(EXERCISE REQUIREMENTS): After finding the line with "intros Hc Hk w b" in the entries below, retype exactly each line from there through the line with "finishes c -> (forall", including that final line.

(Saved entries):
(** A stateful computation against a world [W] (a store, a clock, a provider):
    the world is kept on an error return, as in the code. *)
Definition M (W A : Type) : Type := W -> result A * W.

Definition mret {W A} (a : A) : M W A := fun w => (Ok a, w).
Definition mthrow {W A} (e : error) : M W A := fun w => (Err e, w).
Definition mlift {W A} (c : result A) : M W A := fun w => (c, w).
Definition mbind {W A B} (c : M W A) (k : A -> M W B) : M W B := fun w =>
  match c w with
  | (Ok a, w') => k a w'
  | (Err e, w') => (Err e, w')
  | (Diverge, w') => (Diverge, w')
  end.
Definition mwrap {W A} (text : string) (c : M W A) : M W A := fun w =>
  let '(r, w') := c w in (wrap text r, w').
(** [mcatch c h]: run [c] and hand its error to [h]. *)
Definition mcatch {W A} (c : M W A) (h : error -> M W A) : M W A := fun w =>
  match c w with (Err e, w') => h e w' | r => r end.

(** [mtry c]: [err := c], with the error as a value. *)
Definition mtry {W A} (c : M W A) : M W (result A) := fun w =>
  match c w with (Diverge, w') => (Diverge, w') | (r, w') => (Ok r, w') end.

Notation "x <-- c ;; k" := (mbind c (fun x => k))
  (at level 100, c at next level, right associativity) : go_scope.
Notation "'do*' p ':=' c ;; k" := (mbind c (fun x => match x with p => k end))
  (at level 100, p pattern, c at next level, right associativity) : go_scope.
Notation "'mfailif' b , e ;; k" := (if b then mthrow e else k)
  (at level 100, b at next level, e at next level, right associativity) : go_scope.

(** A run, from its outcome. *)
Lemma ran {W A} (x : result A * W) r : fst x = r -> x = (r, snd x).
Proof. intros <-. apply surjective_pairing. Qed.

(** ** Inversion principles of the result monad *)
Lemma Ok_inj {A} (a b : A) : Ok a = Ok b -> a = b.
Proof. by intros [= ->]. Qed.
Section ResultLemmas.
Context {A B : Type}.

Lemma rbind_ok (c : result A) (k : A -> result B) b :
  rbind c k = Ok b <-> exists a, c = Ok a /\ k a = Ok b.
Proof. destruct c; simpl; naive_solver. Qed.

Lemma rbind_err (c : result A) (k : A -> result B) e :
  rbind c k = Err e <-> c = Err e \/ exists a, c = Ok a /\ k a = Err e.
Proof. destruct c; simpl; naive_solver. Qed.

Lemma rbind_diverge (c : result A) (k : A -> result B) :
  rbind c k = Diverge <-> c = Diverge \/ exists a, c = Ok a /\ k a = Diverge.
Proof. destruct c; simpl; naive_solver. Qed.

Lemma wrap_ok t (c : result A) a : wrap t c = Ok a <-> c = Ok a.
Proof. destruct c; simpl; naive_solver. Qed.

Lemma wrap_err t (c : result A) e : wrap t c = Err e <-> exists e', c = Err e' /\ e = Wrap t e'.
Proof. destruct c; simpl; naive_solver. Qed.

Lemma wrap_diverge t (c : result A) : wrap t c = Diverge <-> c = Diverge.
Proof. destruct c; simpl; naive_solver. Qed.

Lemma is_ok_true (c : result A) : is_ok c = true <-> exists a, c = Ok a.
Proof. destruct c; simpl; naive_solver. Qed.
Lemma is_err_true (c : result A) : is_err c = true <-> exists e, c = Err e.
Proof. destruct c; simpl; naive_solver. Qed.
Lemma is_err_false (c : result A) : is_err c = false <-> c = Diverge \/ exists a, c = Ok a.
Proof. destruct c; simpl; naive_solver. Qed.
End ResultLemmas.

#[export] Hint Rewrite @is_ok_true @is_err_true : go_bool.

(** [inv_ok] decomposes every hypothesis [_ = Ok _] built from the guards and
    binds above, down to the equations of its sub-computations. *)
Ltac inv_ok_step :=
  match goal with
  | H : Err _ = Ok _ |- _ => discriminate H
  | H : Diverge = Ok _ |- _ => discriminate H
  | H : Ok _ = Err _ |- _ => discriminate H
  | H : Ok _ = Diverge |- _ => discriminate H
  | H : Err _ = Diverge |- _ => discriminate H
  | H : Ok ?x = Ok ?y |- _ => injection H as H; try subst y; try subst x
  | H : (if ?b then Err _ else _) = Ok _ |- _ =>
      let E := fresh "G" in destruct b eqn:E; [discriminate H |]
  | H : rbind _ _ = Ok _ |- _ =>
      let a := fresh "r" in let E := fresh "R" in
      apply rbind_ok in H; destruct H as (a & E & H)
  | H : wrap _ _ = Ok _ |- _ => apply wrap_ok in H
  | u : unit |- _ => destruct u
  end.
Ltac inv_ok := repeat (inv_ok_step; simpl in *).

(** Membership in an error: [errors.Is] through the wrappers. *)
Lemma errors_Is_Wrap t e s : errors_Is (Wrap t e) s = errors_Is e s.
Proof. done. Qed.
Lemma errors_Is_Join e1 e2 s : errors_Is (Join e1 e2) s = errors_Is e1 s || errors_Is e2 s.
Proof. done. Qed.
#[export] Hint Rewrite errors_Is_Wrap errors_Is_Join : go.

(** [no_diverge] refutes [_ = Diverge] for a computation built from guards and
    binds whose parts are in the [nodiv] database. *)
Create HintDb nodiv.
Create HintDb keepdb.
Ltac inv_div_step :=
  match goal with
  | H : Ok _ = Diverge |- _ => discriminate H
  | H : Err _ = Diverge |- _ => discriminate H
  | H : (if ?b then _ else _) = Diverge |- _ => destruct b in H
  | H : rbind _ _ = Diverge |- _ =>
      let a := fresh "r" in let E := fresh "R" in
      apply rbind_diverge in H; destruct H as [H | (a & E & H)]
  | H : wrap _ _ = Diverge |- _ => apply wrap_diverge in H
  | H : match ?o with Some _ => _ | None => _ end = Diverge |- _ => destruct o eqn:? in H
  | H : match ?p with pair _ _ => _ end = Diverge |- _ => destruct p eqn:? in H
  | H : ?c = Diverge |- _ => exfalso; revert H; change (c <> Diverge); solve [eauto with nodiv]
  end.
Ltac no_diverge := let H := fresh "H" in intros H; repeat (inv_div_step; cbv zeta beta in *).

(** ** Reasoning about stateful computations

    [safe I c Q]: from a world satisfying the invariant [I], [c] keeps it on
    every outcome, and a normal result satisfies [Q]. [keeps P c]: a normal
    result keeps [P]. [finishes c]: no loop of [c] runs out of fuel. *)
Section Hoare.
Context {W : Type}.

Definition safe {A} (I : W -> Prop) (c : M W A) (Q : A -> Prop) : Prop :=
  forall w, I w -> I (snd (c w)) /\ forall a, fst (c w) = Ok a -> Q a.
Definition keeps {A} (P : W -> Prop) (c : M W A) : Prop :=
  forall w a, P w -> fst (c w) = Ok a -> P (snd (c w)).
Definition finishes {A} (c : M W A) : Prop := forall w, fst (c w) <> Diverge.

(** Inversion of normal results. *)
Lemma mbind_ok {A B} (c : M W A) (k : A -> M W B) w b w' :
  mbind c k w = (Ok b, w') -> exists a w1, c w = (Ok a, w1) /\ k a w1 = (Ok b, w').
Proof. unfold mbind. destruct (c w) as [[a|e|] w1]; intros H; try discriminate. eauto. Qed.
Lemma mlift_ok {A} (r : result A) (w : W) a w' : mlift r w = (Ok a, w') -> r = Ok a /\ w' = w.
Proof. intros [= -> ->]. auto. Qed.
Lemma mwrap_ok {A} t (c : M W A) w a w' : mwrap t c w = (Ok a, w') -> c w = (Ok a, w').
Proof. unfold mwrap. destruct (c w) as [[b|e|] w1]; intros [= -> ->]; reflexivity. Qed.
Lemma mtry_ok {A} (c : M W A) w r w' : mtry c w = (Ok r, w') -> c w = (r, w') /\ r <> Diverge.
Proof. unfold mtry. destruct (c w) as [[b|e|] w1]; intros [= <- <-]; split; (reflexivity || discriminate). Qed.

Lemma safe_bind {A B} I (c : M W A) (k : A -> M W B) Q R :
  safe I c Q -> (forall a, Q a -> safe I (k a) R) -> safe I (mbind c k) R.
Proof.
  intros Hc Hk w Hw. unfold mbind. destruct (Hc w Hw) as [Hi Hq]. destruct (c w) as [[a|e|] w']; simpl in *.
  - apply Hk; auto.
  - split; [exact Hi | discriminate].
  - split; [exact Hi | discriminate].
Qed.
Lemma safe_ret {A} I (a : A) (Q : A -> Prop) : Q a -> safe I (mret a) Q.
Proof. intros HQ w Hw. split; [exact Hw | by intros ? [= <-]]. Qed.
Lemma safe_throw {A} I e (Q : A -> Prop) : safe I (mthrow e) Q.
Proof. intros w Hw. split; [exact Hw | discriminate]. Qed.
Lemma safe_lift {A} I (r : result A) (Q : A -> Prop) : (forall a, r = Ok a -> Q a) -> safe I (mlift r) Q.
Proof. intros HQ w Hw. split; [exact Hw | exact HQ]. Qed.
Lemma safe_pure {A} I (r : result A) : safe I (mlift r) (fun _ => True).
Proof. by apply safe_lift. Qed.
Lemma safe_wrap {A} I t (c : M W A) Q : safe I c Q -> safe I (mwrap t c) Q.
Proof.
  intros Hc w Hw. unfold mwrap. destruct (Hc w Hw) as [Hi Hq]. destruct (c w) as [[a|e|] w']; simpl in *;
    (split; [exact Hi | first [exact Hq | discriminate]]).
Qed.
Lemma safe_weaken {A} I (c : M W A) (Q R : A -> Prop) : (forall a, Q a -> R a) -> safe I c Q -> safe I c R.
Proof. intros HQ Hc w Hw. destruct (Hc w Hw) as [Hi Hq]. split; [exact Hi | auto]. Qed.
Lemma safe_failif {A} I (b : bool) e (k : M W A) Q : (b = false -> safe I k Q) -> safe I (mfailif b , e ;; k) Q.
Proof. destruct b; [intros; apply safe_throw | auto]. Qed.

Lemma safe_try {A} I (c : M W A) Q :
  safe I c Q -> safe I (mtry c) (fun r => match r with Ok a => Q a | _ => True end).
Proof.
  intros Hc w Hw. unfold mtry. destruct (Hc w Hw) as [Hi Hq]. destruct (c w) as [[a|e|] w']; simpl in *;
    (split; [exact Hi |]); intros r [= <-]; [by apply Hq | exact Logic.I].
Qed.
Lemma safe_true {A} I (c : M W A) Q : safe I c Q -> safe I c (fun _ => True).
Proof. apply safe_weaken. auto. Qed.

Lemma keeps_bind {A B} P (c : M W A) (k : A -> M W B) :
  keeps P c -> (forall a, keeps P (k a)) -> keeps P (mbind c k).
Proof.
  intros Hc Hk w b Hw. unfold mbind. specialize (Hc w). destruct (c w) as [[a|e|] w']; simpl in *; try discriminate.
  apply (Hk a w' b). apply (Hc a); auto.
Qed.
Lemma keeps_lift {A} P (r : result A) : keeps P (mlift r).
Proof. intros w a Hw _. exact Hw. Qed.
Lemma keeps_throw {A} P e : keeps P (@mthrow W A e).
Proof. intros w a Hw _. exact Hw. Qed.
Lemma keeps_ret {A} P (a : A) : keeps P (mret a).
Proof. intros w b Hw _. exact Hw. Qed.
Lemma keeps_wrap {A} P t (c : M W A) : keeps P c -> keeps P (mwrap t c).
Proof. intros Hc w a Hw. unfold mwrap. specialize (Hc w). destruct (c w) as [[b|e|] w']; simpl in *; try discriminate; eauto. Qed.

Lemma finishes_bind {A B} (c : M W A) (k : A -> M W B) :
  finishes c -> (forall a, finishes (k a)) -> finishes (mbind c k).
Proof. intros Hc Hk w. unfold mbind. specialize (Hc w). destruct (c w) as [[a|e|] w']; simpl in *; [apply Hk | discriminate | done]. Qed.
Lemma finishes_lift {A} (r : result A) : r <> Diverge -> finishes (mlift r).
Proof. intros H w. exact H. Qed.
Lemma finishes_ret {A} (a : A) : finishes (mret a).
Proof. intros w. discriminate. Qed.
Lemma finishes_throw {A} e : finishes (@mthrow W A e).
Proof. intros w. discriminate. Qed.
Lemma finishes_wrap {A} t (c : M W A) : finishes c -> finishes (mwrap t c).
Proof. intros Hc w. unfold mwrap. specialize (Hc w). destruct (c w) as [[b|e|] w']; simpl in *; congruence. Qed.
Lemma finishes_try {A} (c : M W A) : finishes c -> finishes (mtry c).
Proof. intros Hc w. unfold mtry. specialize (Hc w). destruct (c w) as [[a|e|] w']; simpl in *; congruence. Qed.
Lemma finishes_if {A} (b : bool) (c d : M W A) : finishes c -> finishes d -> finishes (if b then c else d).
Proof. by destruct b. Qed.
End Hoare.
(** ** Errors of a computation

    [throws P c]: the errors of [c] satisfy [P]; [fails P r] the same of a result. *)
Definition throws {W A} (P : error -> Prop) (c : M W A) : Prop := forall w e w', c w = (Err e, w') -> P e.
Definition never_fails {W A} (c : M W A) : Prop := throws (fun _ => False) c.

Section Throws.
Context {W A : Type} (P : error -> Prop).

Lemma throws_ret (a : A) : throws (W := W) P (mret a).
Proof. intros w e w'. discriminate. Qed.
Lemma throws_throw e : P e -> throws (W := W) (A := A) P (mthrow e).
Proof. by intros H w e' w' [= <- <-]. Qed.
Lemma throws_lift (r : result A) : (forall e, r = Err e -> P e) -> throws (W := W) P (mlift r).
Proof. intros H w e w' [= E _]. by apply H. Qed.
Lemma throws_never (c : M W A) : never_fails c -> throws P c.
Proof. intros H w e w' E. destruct (H w e w' E). Qed.
Lemma throws_if (b : bool) (c c' : M W A) : throws P c -> throws P c' -> throws P (if b then c else c').
Proof. by destruct b. Qed.
Lemma throws_bind {B} (c : M W B) (k : B -> M W A) : throws P c -> (forall b, throws P (k b)) -> throws P (mbind c k).
Proof. intros Hc Hk w e w'. unfold mbind. destruct (c w) as [[b|e'|] w1] eqn:E; [apply Hk | intros [= <- <-]; by apply (Hc w e' w1) | discriminate]. Qed.
Lemma throws_try (c : M W A) : throws (W := W) P (mtry c).
Proof. intros w e w'. unfold mtry. destruct (c w) as [[a|e'|] w1]; discriminate. Qed.
End Throws.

(EXERCISE ANSWER):
  intros Hc Hk w b Hw. unfold mbind. specialize (Hc w). destruct (c w) as [[a|e|] w']; simpl in *; try discriminate.
  apply (Hk a w' b). apply (Hc a); auto.
Qed.
Lemma keeps_lift {A} P (r : result A) : keeps P (mlift r).
Proof. intros w a Hw _. exact Hw. Qed.
Lemma keeps_throw {A} P e : keeps P (@mthrow W A e).
Proof. intros w a Hw _. exact Hw. Qed.
Lemma keeps_ret {A} P (a : A) : keeps P (mret a).
Proof. intros w b Hw _. exact Hw. Qed.
Lemma keeps_wrap {A} P t (c : M W A) : keeps P c -> keeps P (mwrap t c).
Proof. intros Hc w a Hw. unfold mwrap. specialize (Hc w). destruct (c w) as [[b|e|] w']; simpl in *; try discriminate; eauto. Qed.

Lemma finishes_bind {A B} (c : M W A) (k : A -> M W B) :
  finishes c -> (forall a, finishes (k a)) -> finishes (mbind c k).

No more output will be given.